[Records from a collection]
>>>
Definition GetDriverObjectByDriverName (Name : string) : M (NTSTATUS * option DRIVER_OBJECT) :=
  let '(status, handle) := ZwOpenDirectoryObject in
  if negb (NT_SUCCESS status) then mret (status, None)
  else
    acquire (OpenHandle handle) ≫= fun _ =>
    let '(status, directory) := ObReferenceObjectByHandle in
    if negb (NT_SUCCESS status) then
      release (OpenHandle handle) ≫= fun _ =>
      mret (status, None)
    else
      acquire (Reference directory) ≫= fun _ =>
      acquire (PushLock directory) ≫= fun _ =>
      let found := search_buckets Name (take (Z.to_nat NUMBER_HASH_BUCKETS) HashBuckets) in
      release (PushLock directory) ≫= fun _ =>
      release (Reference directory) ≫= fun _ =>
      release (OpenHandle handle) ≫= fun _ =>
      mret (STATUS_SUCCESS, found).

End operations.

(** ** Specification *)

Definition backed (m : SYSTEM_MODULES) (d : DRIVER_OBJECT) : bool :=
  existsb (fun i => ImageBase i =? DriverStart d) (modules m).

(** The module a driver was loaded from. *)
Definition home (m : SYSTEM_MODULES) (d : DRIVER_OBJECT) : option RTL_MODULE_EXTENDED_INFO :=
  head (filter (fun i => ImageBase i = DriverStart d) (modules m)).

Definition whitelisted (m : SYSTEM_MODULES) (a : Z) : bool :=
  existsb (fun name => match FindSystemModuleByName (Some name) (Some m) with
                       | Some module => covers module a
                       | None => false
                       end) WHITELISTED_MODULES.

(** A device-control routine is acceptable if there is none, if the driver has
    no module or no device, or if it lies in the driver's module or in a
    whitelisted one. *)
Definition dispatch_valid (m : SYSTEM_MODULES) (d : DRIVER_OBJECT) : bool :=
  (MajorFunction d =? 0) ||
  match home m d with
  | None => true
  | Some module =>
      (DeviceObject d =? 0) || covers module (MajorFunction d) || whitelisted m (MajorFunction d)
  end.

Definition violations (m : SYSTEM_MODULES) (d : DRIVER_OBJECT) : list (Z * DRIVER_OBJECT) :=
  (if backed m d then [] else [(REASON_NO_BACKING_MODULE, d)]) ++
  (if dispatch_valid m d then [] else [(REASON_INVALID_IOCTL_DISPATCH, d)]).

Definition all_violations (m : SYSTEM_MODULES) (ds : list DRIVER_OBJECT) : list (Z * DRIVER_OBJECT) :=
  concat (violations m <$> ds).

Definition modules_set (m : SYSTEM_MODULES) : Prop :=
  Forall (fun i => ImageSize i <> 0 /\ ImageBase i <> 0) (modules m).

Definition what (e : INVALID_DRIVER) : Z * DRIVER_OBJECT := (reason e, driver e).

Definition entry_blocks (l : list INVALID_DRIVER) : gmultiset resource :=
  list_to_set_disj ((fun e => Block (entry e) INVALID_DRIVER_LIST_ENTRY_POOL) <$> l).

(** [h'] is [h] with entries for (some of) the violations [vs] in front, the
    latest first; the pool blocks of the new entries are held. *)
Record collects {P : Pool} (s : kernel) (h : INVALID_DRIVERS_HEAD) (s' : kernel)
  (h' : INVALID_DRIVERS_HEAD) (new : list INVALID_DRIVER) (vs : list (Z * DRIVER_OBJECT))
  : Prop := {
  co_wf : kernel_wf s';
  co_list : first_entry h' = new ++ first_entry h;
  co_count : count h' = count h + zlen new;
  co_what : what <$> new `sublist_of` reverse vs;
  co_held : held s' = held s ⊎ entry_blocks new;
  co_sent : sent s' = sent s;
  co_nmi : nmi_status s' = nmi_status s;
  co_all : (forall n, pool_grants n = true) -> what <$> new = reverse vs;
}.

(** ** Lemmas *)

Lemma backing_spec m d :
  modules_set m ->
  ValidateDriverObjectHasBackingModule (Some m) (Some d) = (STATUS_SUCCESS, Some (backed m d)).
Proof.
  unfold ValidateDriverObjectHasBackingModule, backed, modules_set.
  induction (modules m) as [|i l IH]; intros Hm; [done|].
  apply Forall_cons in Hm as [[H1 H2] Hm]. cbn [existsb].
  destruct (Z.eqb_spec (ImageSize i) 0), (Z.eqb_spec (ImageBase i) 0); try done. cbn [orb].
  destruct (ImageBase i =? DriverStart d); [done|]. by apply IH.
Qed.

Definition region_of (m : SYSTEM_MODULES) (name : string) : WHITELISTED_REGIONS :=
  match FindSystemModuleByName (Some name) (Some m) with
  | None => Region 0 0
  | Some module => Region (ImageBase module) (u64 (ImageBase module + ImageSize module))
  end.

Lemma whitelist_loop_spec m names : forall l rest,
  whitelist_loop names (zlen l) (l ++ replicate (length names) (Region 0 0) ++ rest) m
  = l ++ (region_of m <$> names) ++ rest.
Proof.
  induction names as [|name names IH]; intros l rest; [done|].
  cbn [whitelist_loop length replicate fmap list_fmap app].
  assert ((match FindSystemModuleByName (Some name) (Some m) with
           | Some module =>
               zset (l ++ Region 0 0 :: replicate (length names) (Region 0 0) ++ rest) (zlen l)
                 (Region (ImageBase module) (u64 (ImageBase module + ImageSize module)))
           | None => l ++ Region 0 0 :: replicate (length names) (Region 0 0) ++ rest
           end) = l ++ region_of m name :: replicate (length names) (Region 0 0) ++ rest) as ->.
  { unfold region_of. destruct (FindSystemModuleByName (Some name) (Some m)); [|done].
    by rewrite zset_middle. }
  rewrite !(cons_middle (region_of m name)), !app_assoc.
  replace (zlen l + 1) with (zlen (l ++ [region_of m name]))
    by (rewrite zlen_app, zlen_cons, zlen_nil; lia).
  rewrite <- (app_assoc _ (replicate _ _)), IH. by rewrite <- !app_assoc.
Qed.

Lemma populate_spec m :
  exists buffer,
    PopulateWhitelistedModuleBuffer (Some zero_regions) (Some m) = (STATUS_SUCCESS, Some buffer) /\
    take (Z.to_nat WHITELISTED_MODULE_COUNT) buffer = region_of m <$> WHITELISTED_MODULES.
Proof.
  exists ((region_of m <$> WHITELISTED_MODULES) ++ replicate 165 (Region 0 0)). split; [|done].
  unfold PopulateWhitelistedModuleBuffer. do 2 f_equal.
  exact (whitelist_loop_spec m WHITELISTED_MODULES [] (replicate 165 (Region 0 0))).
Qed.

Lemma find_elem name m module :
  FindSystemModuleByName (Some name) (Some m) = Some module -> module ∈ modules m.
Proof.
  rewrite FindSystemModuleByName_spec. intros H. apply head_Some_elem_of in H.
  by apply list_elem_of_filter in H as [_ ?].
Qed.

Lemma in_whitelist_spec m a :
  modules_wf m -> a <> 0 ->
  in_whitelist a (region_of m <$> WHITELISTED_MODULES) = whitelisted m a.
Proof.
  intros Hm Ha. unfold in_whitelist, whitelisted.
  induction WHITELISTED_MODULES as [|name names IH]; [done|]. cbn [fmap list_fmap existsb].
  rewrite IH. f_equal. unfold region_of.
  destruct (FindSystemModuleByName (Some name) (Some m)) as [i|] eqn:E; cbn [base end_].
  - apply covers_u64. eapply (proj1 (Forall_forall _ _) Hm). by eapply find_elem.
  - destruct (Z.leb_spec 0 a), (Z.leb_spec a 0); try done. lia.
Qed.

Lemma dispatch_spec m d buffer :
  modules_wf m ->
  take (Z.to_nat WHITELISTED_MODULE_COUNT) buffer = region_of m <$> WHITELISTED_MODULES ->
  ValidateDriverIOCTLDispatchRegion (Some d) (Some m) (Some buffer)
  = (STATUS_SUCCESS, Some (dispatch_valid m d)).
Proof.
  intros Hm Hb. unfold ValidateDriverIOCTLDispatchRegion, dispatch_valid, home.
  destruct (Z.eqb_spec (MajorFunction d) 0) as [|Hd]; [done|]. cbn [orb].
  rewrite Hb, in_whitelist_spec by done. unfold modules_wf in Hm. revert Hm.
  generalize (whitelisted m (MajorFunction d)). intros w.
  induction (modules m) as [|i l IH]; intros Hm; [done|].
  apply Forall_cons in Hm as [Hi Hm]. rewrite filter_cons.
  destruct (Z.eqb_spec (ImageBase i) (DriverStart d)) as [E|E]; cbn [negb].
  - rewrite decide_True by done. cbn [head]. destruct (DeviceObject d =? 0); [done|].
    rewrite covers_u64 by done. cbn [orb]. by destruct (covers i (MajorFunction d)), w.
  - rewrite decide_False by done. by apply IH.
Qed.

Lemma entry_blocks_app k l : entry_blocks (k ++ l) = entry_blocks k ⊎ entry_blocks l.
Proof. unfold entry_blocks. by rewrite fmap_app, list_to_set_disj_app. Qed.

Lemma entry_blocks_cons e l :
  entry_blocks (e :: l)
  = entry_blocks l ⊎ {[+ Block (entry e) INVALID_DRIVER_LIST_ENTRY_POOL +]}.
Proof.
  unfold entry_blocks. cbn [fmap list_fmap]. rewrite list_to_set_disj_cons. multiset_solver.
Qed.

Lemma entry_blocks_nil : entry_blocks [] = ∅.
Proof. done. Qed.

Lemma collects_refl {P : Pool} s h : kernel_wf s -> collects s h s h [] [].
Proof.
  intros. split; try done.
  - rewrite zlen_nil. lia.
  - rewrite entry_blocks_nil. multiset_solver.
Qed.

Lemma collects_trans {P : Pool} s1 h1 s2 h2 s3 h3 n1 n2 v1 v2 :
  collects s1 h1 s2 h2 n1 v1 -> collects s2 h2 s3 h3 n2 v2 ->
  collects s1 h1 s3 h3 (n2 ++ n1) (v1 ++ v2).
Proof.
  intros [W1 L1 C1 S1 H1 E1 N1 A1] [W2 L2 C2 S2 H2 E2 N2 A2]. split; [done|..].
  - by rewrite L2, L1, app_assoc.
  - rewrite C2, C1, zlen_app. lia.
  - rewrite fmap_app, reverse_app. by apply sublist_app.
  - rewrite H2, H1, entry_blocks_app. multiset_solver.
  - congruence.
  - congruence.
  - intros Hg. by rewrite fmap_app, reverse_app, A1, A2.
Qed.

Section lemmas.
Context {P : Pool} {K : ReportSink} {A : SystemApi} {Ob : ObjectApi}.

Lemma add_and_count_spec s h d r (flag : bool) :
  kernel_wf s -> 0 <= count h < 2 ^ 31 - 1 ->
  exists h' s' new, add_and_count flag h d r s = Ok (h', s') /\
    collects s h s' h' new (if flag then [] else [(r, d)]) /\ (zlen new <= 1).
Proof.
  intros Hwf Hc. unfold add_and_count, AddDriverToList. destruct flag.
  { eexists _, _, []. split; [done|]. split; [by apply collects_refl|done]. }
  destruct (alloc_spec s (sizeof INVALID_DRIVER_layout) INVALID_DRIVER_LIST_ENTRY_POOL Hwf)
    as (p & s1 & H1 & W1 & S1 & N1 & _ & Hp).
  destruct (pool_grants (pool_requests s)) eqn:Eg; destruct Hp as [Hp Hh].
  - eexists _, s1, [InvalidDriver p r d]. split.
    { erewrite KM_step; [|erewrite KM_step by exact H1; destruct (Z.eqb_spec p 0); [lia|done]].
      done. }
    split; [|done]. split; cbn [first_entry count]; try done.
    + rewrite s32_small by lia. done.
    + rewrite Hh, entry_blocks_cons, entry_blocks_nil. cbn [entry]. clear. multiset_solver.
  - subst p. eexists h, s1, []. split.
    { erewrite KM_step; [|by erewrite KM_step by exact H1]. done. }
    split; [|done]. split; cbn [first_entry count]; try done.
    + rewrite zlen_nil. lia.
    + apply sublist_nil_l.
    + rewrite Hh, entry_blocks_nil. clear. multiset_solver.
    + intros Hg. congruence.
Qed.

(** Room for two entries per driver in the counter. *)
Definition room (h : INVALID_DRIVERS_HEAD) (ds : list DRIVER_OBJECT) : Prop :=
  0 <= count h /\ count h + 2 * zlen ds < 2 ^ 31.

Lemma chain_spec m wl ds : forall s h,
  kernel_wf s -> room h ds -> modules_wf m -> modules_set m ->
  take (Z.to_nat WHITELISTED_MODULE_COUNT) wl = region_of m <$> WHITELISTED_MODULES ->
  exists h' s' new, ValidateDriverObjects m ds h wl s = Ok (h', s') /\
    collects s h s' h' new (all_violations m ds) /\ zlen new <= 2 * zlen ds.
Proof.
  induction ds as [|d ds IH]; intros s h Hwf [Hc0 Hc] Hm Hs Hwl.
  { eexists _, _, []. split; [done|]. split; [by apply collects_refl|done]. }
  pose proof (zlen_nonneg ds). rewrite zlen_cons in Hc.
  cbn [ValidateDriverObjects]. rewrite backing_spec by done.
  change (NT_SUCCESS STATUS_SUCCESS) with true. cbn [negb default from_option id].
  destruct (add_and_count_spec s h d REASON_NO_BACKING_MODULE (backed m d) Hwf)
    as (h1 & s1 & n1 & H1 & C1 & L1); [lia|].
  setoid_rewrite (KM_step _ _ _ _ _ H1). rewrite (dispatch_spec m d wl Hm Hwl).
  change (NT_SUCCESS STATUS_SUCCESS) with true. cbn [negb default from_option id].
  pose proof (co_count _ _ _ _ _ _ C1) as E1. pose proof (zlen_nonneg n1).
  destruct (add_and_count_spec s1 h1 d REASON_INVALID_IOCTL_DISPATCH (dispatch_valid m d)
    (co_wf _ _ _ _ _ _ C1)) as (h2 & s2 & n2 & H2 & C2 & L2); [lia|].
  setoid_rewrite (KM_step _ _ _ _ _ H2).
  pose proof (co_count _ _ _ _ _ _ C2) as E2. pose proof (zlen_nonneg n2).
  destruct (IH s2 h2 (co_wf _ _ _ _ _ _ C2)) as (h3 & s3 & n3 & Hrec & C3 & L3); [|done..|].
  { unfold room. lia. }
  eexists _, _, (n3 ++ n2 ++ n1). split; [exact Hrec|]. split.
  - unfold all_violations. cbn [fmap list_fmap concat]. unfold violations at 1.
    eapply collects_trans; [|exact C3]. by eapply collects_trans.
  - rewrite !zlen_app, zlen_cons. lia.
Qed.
<<<
Could you copy every line from the records that has "existsb" in it?

  existsb (fun i => ImageBase i =? DriverStart d) (modules m).
  existsb (fun name => match FindSystemModuleByName (Some name) (Some m) with
  apply Forall_cons in Hm as [[H1 H2] Hm]. cbn [existsb].
  induction WHITELISTED_MODULES as [|name names IH]; [done|]. cbn [fmap list_fmap existsb].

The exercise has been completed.